Only the lines below from the one containing "Listed h' (frame_array_ptr" to the one containing "eapply level_ok_admit; [exact" should be repeated, both included and unchanged.

= = = = = = =

Lemma extended_listed ix c l h h' lvs lv lv' :
  Tiled h ix c -> 0 <= l <= 2 -> extended ix c l h h' ->
  Listed h (frame_array_ptr ix) None lvs -> lvs !! Z.to_nat l = Some lv ->
  pushed lv lv' false [(frame_array_ptr ix, c)] ->
  Listed h' (frame_array_ptr ix) None (<[Z.to_nat l := lv']> lvs).
Proof.
  intros Ht Hl He [Hlen Hls] Hlv Hp. split; [by rewrite length_insert|].
  assert (forall l' z r, free_at h' (frame_array_ptr ix) None l' z r <->
    free_at h (frame_array_ptr ix) None l' z r \/ (r = (frame_array_ptr ix, c) /\ l' = l /\ z = false)) as Hf
    by (intros; apply extended_free_at; (done || lia)).
  intros m lv0 [(<- & -> & _)|[Hne Hm]]%list_lookup_insert_Some.
  - specialize (Hls _ _ Hlv). rewrite Z2Nat.id in * by lia.
    eapply level_ok_admit; [exact Hls|exact Hp|apply NoDup_singleton| | |].
    + intros r. rewrite Hf, list_elem_of_singleton. tauto.
    + intros r ->%list_elem_of_singleton (j & g & ? & _ & Hj & _). simplify_eq.
      destruct (t_frame _ _ _ Ht _ _ Hj) as (_ & ? & _ & ? & _). pose proof (pages_pos (flevel g)). lia.
    + intros r. rewrite Hf. split; [|by left]. by intros [?|(_ & _ & ?)].
  - destruct (Hls m lv0 Hm) as [? ? Hin ? ?]. split; try done. intros z r. rewrite Hin, Hf.
    split; [by left|]. intros [?|(_ & Hm' & _)]; [done|]. exfalso. apply Hne. lia.
Qed.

= = = = = = =

### RESPONSE
  Listed h' (frame_array_ptr ix) None (<[Z.to_nat l := lv']> lvs).
Proof.
  intros Ht Hl He [Hlen Hls] Hlv Hp. split; [by rewrite length_insert|].
  assert (forall l' z r, free_at h' (frame_array_ptr ix) None l' z r <->
    free_at h (frame_array_ptr ix) None l' z r \/ (r = (frame_array_ptr ix, c) /\ l' = l /\ z = false)) as Hf
    by (intros; apply extended_free_at; (done || lia)).
  intros m lv0 [(<- & -> & _)|[Hne Hm]]%list_lookup_insert_Some.
  - specialize (Hls _ _ Hlv). rewrite Z2Nat.id in * by lia.
    eapply level_ok_admit; [exact Hls|exact Hp|apply NoDup_singleton| | |].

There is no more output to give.